# YOUR OBJECTIVE
Every line below that contains "different" is to be copied.

# PROVIDED RECORDS

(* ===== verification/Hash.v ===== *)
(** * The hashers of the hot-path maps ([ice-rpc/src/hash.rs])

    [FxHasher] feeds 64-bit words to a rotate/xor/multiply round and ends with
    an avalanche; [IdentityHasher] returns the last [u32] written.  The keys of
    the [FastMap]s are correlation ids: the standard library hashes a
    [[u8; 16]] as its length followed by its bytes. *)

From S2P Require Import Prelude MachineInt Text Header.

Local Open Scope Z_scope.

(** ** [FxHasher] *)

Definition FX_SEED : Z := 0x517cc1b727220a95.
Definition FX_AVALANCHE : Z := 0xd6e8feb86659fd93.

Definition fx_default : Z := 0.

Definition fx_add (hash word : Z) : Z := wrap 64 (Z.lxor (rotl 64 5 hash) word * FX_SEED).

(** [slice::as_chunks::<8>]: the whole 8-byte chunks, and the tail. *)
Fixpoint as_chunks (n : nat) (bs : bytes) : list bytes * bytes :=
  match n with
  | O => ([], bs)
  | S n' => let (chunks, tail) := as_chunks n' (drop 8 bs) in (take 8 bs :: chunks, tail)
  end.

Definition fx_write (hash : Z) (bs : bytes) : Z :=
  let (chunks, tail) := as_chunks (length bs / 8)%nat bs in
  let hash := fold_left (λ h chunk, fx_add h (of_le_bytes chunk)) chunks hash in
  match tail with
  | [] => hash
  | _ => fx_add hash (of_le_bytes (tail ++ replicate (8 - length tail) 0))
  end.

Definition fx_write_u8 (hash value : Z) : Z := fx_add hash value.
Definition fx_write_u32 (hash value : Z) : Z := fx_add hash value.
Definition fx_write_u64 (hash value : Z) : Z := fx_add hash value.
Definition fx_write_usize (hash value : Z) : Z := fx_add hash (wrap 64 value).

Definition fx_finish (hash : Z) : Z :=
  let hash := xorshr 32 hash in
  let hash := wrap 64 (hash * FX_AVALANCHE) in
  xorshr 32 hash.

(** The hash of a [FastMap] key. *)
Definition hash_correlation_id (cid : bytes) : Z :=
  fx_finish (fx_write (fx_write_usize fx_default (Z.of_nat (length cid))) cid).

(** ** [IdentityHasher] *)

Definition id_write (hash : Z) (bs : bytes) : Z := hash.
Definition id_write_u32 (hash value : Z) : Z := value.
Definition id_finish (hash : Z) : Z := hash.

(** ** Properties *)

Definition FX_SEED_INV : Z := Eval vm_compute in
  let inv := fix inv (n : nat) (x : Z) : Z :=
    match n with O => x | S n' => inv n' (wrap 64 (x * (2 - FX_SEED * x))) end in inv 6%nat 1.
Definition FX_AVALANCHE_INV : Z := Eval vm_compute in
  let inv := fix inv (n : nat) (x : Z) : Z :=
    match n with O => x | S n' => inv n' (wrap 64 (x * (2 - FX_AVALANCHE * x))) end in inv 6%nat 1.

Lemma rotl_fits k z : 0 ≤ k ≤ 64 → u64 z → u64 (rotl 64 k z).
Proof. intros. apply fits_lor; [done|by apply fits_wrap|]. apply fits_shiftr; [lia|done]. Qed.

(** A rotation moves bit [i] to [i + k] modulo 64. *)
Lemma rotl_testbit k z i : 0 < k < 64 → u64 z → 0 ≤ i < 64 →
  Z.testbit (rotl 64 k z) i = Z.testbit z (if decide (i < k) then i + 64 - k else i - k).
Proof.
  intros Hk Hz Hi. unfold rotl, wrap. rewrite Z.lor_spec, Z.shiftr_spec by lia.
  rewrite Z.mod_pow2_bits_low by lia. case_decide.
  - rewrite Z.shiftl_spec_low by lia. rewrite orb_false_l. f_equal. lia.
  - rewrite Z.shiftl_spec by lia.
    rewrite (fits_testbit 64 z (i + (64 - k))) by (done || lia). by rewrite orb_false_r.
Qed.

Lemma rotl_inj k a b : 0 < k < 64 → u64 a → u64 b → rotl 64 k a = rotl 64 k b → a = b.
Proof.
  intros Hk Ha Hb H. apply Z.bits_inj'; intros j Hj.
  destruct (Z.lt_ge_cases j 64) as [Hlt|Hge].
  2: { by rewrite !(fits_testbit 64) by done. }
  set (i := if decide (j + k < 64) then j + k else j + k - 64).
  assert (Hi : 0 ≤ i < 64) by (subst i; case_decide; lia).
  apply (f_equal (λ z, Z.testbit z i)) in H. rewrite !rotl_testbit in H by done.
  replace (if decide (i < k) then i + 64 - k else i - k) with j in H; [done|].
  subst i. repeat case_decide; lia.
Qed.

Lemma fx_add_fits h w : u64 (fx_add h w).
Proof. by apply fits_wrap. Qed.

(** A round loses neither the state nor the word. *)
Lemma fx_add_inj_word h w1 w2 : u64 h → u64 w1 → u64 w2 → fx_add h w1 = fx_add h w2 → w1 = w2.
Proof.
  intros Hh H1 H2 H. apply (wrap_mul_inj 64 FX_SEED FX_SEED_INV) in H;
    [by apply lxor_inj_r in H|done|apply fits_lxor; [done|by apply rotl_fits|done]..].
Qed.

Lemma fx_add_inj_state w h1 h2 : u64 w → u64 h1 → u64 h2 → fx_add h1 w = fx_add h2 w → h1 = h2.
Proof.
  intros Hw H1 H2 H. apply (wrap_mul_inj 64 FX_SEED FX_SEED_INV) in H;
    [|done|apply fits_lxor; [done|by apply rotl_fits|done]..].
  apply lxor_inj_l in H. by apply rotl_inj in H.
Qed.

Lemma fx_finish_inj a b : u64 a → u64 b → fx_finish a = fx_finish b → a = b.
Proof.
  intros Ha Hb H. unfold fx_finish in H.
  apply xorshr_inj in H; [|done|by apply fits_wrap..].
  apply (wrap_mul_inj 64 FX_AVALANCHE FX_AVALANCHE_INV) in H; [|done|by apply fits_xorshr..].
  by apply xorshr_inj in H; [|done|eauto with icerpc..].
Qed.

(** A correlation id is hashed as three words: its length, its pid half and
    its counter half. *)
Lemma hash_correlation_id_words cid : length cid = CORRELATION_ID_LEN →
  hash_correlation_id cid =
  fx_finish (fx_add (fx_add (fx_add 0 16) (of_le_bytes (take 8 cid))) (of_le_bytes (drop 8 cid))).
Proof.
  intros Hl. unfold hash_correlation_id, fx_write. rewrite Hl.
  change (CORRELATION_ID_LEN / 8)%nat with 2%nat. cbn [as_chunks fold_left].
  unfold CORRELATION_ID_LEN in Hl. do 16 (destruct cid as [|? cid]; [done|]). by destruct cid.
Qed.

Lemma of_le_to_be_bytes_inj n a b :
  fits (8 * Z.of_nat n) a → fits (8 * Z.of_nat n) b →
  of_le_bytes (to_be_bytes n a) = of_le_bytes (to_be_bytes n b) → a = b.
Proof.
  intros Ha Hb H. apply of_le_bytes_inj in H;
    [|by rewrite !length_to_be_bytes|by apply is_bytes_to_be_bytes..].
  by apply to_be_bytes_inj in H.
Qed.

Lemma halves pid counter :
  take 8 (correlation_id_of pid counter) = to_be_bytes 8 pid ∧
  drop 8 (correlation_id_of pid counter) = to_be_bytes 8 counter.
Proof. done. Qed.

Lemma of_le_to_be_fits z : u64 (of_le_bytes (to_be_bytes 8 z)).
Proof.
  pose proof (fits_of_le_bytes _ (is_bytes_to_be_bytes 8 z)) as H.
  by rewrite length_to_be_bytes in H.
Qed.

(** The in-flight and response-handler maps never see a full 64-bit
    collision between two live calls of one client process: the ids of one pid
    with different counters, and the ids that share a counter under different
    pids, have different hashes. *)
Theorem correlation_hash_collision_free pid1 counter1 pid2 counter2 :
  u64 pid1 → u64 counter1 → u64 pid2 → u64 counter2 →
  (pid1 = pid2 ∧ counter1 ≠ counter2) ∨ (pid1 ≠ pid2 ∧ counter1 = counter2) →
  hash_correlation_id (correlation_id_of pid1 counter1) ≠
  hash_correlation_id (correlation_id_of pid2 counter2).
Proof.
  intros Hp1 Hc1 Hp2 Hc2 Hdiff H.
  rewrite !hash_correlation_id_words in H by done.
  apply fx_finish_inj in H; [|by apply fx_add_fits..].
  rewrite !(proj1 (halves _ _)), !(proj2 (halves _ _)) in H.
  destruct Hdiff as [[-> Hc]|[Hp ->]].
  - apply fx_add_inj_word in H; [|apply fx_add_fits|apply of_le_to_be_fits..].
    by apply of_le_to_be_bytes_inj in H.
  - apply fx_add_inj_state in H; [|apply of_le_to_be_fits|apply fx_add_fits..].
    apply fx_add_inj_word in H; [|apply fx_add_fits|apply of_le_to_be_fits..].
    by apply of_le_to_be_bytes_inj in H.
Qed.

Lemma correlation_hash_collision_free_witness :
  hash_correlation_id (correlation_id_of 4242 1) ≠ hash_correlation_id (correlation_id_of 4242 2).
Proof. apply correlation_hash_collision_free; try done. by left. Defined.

# ANSWER SECTION
    with different counters, and the ids that share a counter under different
    pids, have different hashes. *)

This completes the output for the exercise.